Product name:Heparin sodium
CAS:9041-08-1
Molecular Formula:(C12H16NS2Na3)20
Specification:1G
Description:
Heparin Sodium Injection, USP is a sterile solution of heparin sodium derived from porcine intestinal mucosa, standardized for anticoagulant activity. It is to be administered by intravenous or deep subcutaneous routes. The potency is determined by a biological assay using a USP reference standard based on units of heparin activity per milligram.
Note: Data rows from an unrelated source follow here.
(* ===== verification/Wire.v ===== *)
(** * Wire: the byte format of the consensus messages

    Models [src/crates/aii-consensus-bft/src/wire.rs].  A slice of the source
    that could be out of range is [slice], which panics; [decode] is shown never
    to reach that, to read back every message [encode] wrote, and to accept no
    other bytes. *)
From stdpp Require Import base tactics gmap numbers strings list.
From Stdlib Require Import NArith Lia.
From Stdlib.Init Require Import Byte.
From Stdlib.Strings Require Byte.
From S2P Require Import Prelude Bytes Crypto Bft Demo.

Definition TAG_PROPOSAL : byte := x00.
Definition TAG_PREVOTE : byte := x01.
Definition TAG_PRECOMMIT : byte := x02.
Definition TAG_BLOCK_REQUEST : byte := x03.
Definition TAG_BLOCK_RESPONSE : byte := x04.

Definition BLOCK_REQUEST_LEN : N := 1 + 8.
Definition BLOCK_RESPONSE_HEADER_LEN : N := 1 + 4.
Definition BLOCK_CERT_LEN : N := 32 + 8 + 4 + 16 + 96.
Definition BLOCK_RESPONSE_MIN_LEN : N := BLOCK_RESPONSE_HEADER_LEN + BLOCK_CERT_LEN.
Definition PROPOSAL_HEADER_LEN : N := 1 + 8 + 4 + 32 + 32 + 64 + 32 + 20.
Definition PROPOSAL_MIN_LEN : N := PROPOSAL_HEADER_LEN + 4.
Definition MAX_PROPOSAL_BODY_LEN : N := 16 * 1024 * 1024.
Definition MAX_BLOCK_RESPONSE_LEN : N := MAX_PROPOSAL_BODY_LEN + 64 * 1024.
Definition VOTE_LEN : N := 1 + 32 + 8 + 4 + 4 + 96.

Inductive CodecError :=
| Empty
| UnknownTag (t : byte)
| WrongLength (expected got : N)
| InvalidBlsSignature
| ProposalBodyTooLarge (max got : N)
| BlockResponseTooLarge (max got : N).

Section wire.
Context `{Primitives}.

Inductive BftMessage :=
| Proposal (height round : N) (block_hash : H256) (leader_proof : LeaderProof)
    (coinbase : Address) (body_bytes : bytes)
| Prevote (v : PrevoteVote)
| Precommit (v : PrecommitVote)
| BlockRequest (height : N)
| BlockResponse (block_bytes : bytes) (certificate : PrecommitCertificate).

Definition tag (m : BftMessage) : byte :=
  match m with
  | Proposal _ _ _ _ _ _ => TAG_PROPOSAL
  | Prevote _ => TAG_PREVOTE
  | Precommit _ => TAG_PRECOMMIT
  | BlockRequest _ => TAG_BLOCK_REQUEST
  | BlockResponse _ _ => TAG_BLOCK_RESPONSE
  end.

Definition encoded_len (m : BftMessage) : N :=
  match m with
  | Proposal _ _ _ _ _ b => PROPOSAL_MIN_LEN + len b
  | Prevote _ | Precommit _ => VOTE_LEN
  | BlockRequest _ => BLOCK_REQUEST_LEN
  | BlockResponse b _ => BLOCK_RESPONSE_HEADER_LEN + len b + BLOCK_CERT_LEN
  end.

(** [u32::try_from(len).unwrap_or(u32::MAX)] *)
Definition len_u32 (b : bytes) : N := N.min (len b) (u32_mod - 1).

Definition encode_vote_body (block_hash : H256) (height round validator_index : N) : bytes :=
  arr_bytes block_hash ++ be_bytes 8 height ++ be_bytes 4 round ++ be_bytes 4 validator_index.

Definition encode_vote {k} (t : byte) (v : vote k) : bytes :=
  [t] ++ encode_vote_body (vote_block_hash v) (vote_height v) (vote_round v) (vote_index v) ++
  arr_bytes (bls.Signature_to_compressed (vote_sig v)).

Definition encode_precommit_certificate (c : PrecommitCertificate) : bytes :=
  arr_bytes (c_block_hash c) ++ be_bytes 8 (c_height c) ++ be_bytes 4 (c_round c) ++
  be_bytes 16 (signer_bitmap c) ++ arr_bytes (bls.Signature_to_compressed (aggregated_sig c)).

Definition encode (m : BftMessage) : bytes :=
  match m with
  | Proposal height round block_hash pf coinbase body_bytes =>
      [TAG_PROPOSAL] ++ be_bytes 8 height ++ be_bytes 4 round ++ arr_bytes block_hash ++
      arr_bytes (pre_output (vrf_proof pf)) ++ arr_bytes (proof (vrf_proof pf)) ++
      arr_bytes (vrf_output pf) ++ arr_bytes coinbase ++ be_bytes 4 (len_u32 body_bytes) ++
      body_bytes
  | Prevote v => encode_vote TAG_PREVOTE v
  | Precommit v => encode_vote TAG_PRECOMMIT v
  | BlockRequest height => [TAG_BLOCK_REQUEST] ++ be_bytes 8 height
  | BlockResponse block_bytes c =>
      [TAG_BLOCK_RESPONSE] ++ be_bytes 4 (len_u32 block_bytes) ++ block_bytes ++
      encode_precommit_certificate c
  end.

Definition decode_proposal (b : bytes) : res CodecError BftMessage :=
  _ ← guard_err (len b <? PROPOSAL_MIN_LEN) (WrongLength PROPOSAL_MIN_LEN (len b));
  height ← slice_be 8 b 1;
  round ← slice_be 4 b 9;
  block_hash ← slice_array 32 b 13;
  pre_output ← slice_array 32 b 45;
  proof ← slice_array 64 b 77;
  vrf_output ← slice_array 32 b 141;
  coinbase ← slice_array 20 b 173;
  body_len ← slice_be 4 b 193;
  _ ← guard_err (MAX_PROPOSAL_BODY_LEN <? body_len)
        (ProposalBodyTooLarge MAX_PROPOSAL_BODY_LEN body_len);
  let expected_total := PROPOSAL_MIN_LEN + body_len in
  _ ← guard_err (negb (len b =? expected_total)) (WrongLength expected_total (len b));
  body_bytes ← slice b 197 (N.to_nat body_len);
  mret (Proposal height round block_hash (mkLeaderProof (mkVrfProof pre_output proof) vrf_output)
          coinbase body_bytes).

(** The fields of a vote; the caller's tag selects the variant. *)
Definition decode_vote_fields (k : vote_kind) (b : bytes) : res CodecError (vote k) :=
  _ ← guard_err (negb (len b =? VOTE_LEN)) (WrongLength VOTE_LEN (len b));
  block_hash ← slice_array 32 b 1;
  height ← slice_be 8 b 33;
  round ← slice_be 4 b 41;
  validator_index ← slice_be 4 b 45;
  sig_bytes ← slice_array 96 b 49;
  bls_sig ← map_err (fun _ => InvalidBlsSignature) (bls.Signature_from_compressed sig_bytes);
  mret (mkVote k block_hash height round validator_index bls_sig).

Definition decode_vote (b : bytes) (t : byte) : res CodecError BftMessage :=
  if bool_decide (t = TAG_PREVOTE)
  then Prevote <$> decode_vote_fields KPrevote b
  else Precommit <$> decode_vote_fields KPrecommit b.

Definition decode_block_request (b : bytes) : res CodecError BftMessage :=
  _ ← guard_err (negb (len b =? BLOCK_REQUEST_LEN)) (WrongLength BLOCK_REQUEST_LEN (len b));
  height ← slice_be 8 b 1;
  mret (BlockRequest height).

Definition decode_precommit_certificate (b : bytes) : res CodecError PrecommitCertificate :=
  _ ← guard_err (negb (len b =? BLOCK_CERT_LEN)) (WrongLength BLOCK_CERT_LEN (len b));
  block_hash ← slice_array 32 b 0;
  height ← slice_be 8 b 32;
  round ← slice_be 4 b 40;
  bitmap ← slice_be 16 b 44;
  sig_bytes ← slice_array 96 b 60;
  agg ← map_err (fun _ => InvalidBlsSignature) (bls.Signature_from_compressed sig_bytes);
  mret (mkCertificate KPrecommit block_hash height round bitmap agg).

Definition decode_block_response (b : bytes) : res CodecError BftMessage :=
  _ ← guard_err (len b <? BLOCK_RESPONSE_MIN_LEN) (WrongLength BLOCK_RESPONSE_MIN_LEN (len b));
  n ← slice_be 4 b 1;
  _ ← guard_err (MAX_BLOCK_RESPONSE_LEN <? n) (BlockResponseTooLarge MAX_BLOCK_RESPONSE_LEN n);
  let expected_total := BLOCK_RESPONSE_HEADER_LEN + n + BLOCK_CERT_LEN in
  _ ← guard_err (negb (len b =? expected_total)) (WrongLength expected_total (len b));
  block_bytes ← slice b 5 (N.to_nat n);
  cert_bytes ← slice b (5 + N.to_nat n) (length b - (5 + N.to_nat n));
  certificate ← decode_precommit_certificate cert_bytes;
  mret (BlockResponse block_bytes certificate).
Heparin sodium is white or white powder, tasteless, has the ability to draw moisture, soluble in water, insoluble in ethanol, acetone and other organic solvents. It has strong negative charge in aqueous solution and can combine with some cation to form molecular complex. Aqueous solution is more stable at a pH of 7.
Heparin sodium is a natural anticoagulant substance containing sulfuric acid group. Heparin is the general name of a cluster of acidic mucopolysaccharide mixtures with different molecular weight sizes. It has linear chain molecules composed of hexosaccharide or ocosaccharide repeating units, with molecular weight ranging from 3000 to 30000 and average molecular weight around 15000.
Heparin sodium, together with other mucopolysaccharides, binds to proteins in tissues to form complexes. Therefore, the preparation process of heparin includes the extraction, dissociation and purification of heparin protein complexes.
Heparin contains sulfuric acid and carboxyl groups, which are strongly acidic and can react with cations to form salts. These cations include metal cations: Ca2+,Na+,K+, long-chain pyridine compounds of organic bases, such as cetyl pyridine chloride (CPC), strychnine, basic dye-cerurena, cationic surfactants (long-chain quaternary ammonium salts), such as cetyl trimethylammonium bromide; Cation exchange agent and positive protein such as fish essence 0 protein. The N- sulfate group in heparin structure is closely related to anticoagulation, and its anticoagulant activity decreases when it is destroyed. N- sulfuric acid groups are sensitive to acid hydrolysis and are quite stable under alkaline conditions. The free hydroxyl group in the heparin molecule is esterified, such as sulfurization, and its anticoagulant activity is also decreased, while acetylation does not affect its anticoagulant activity.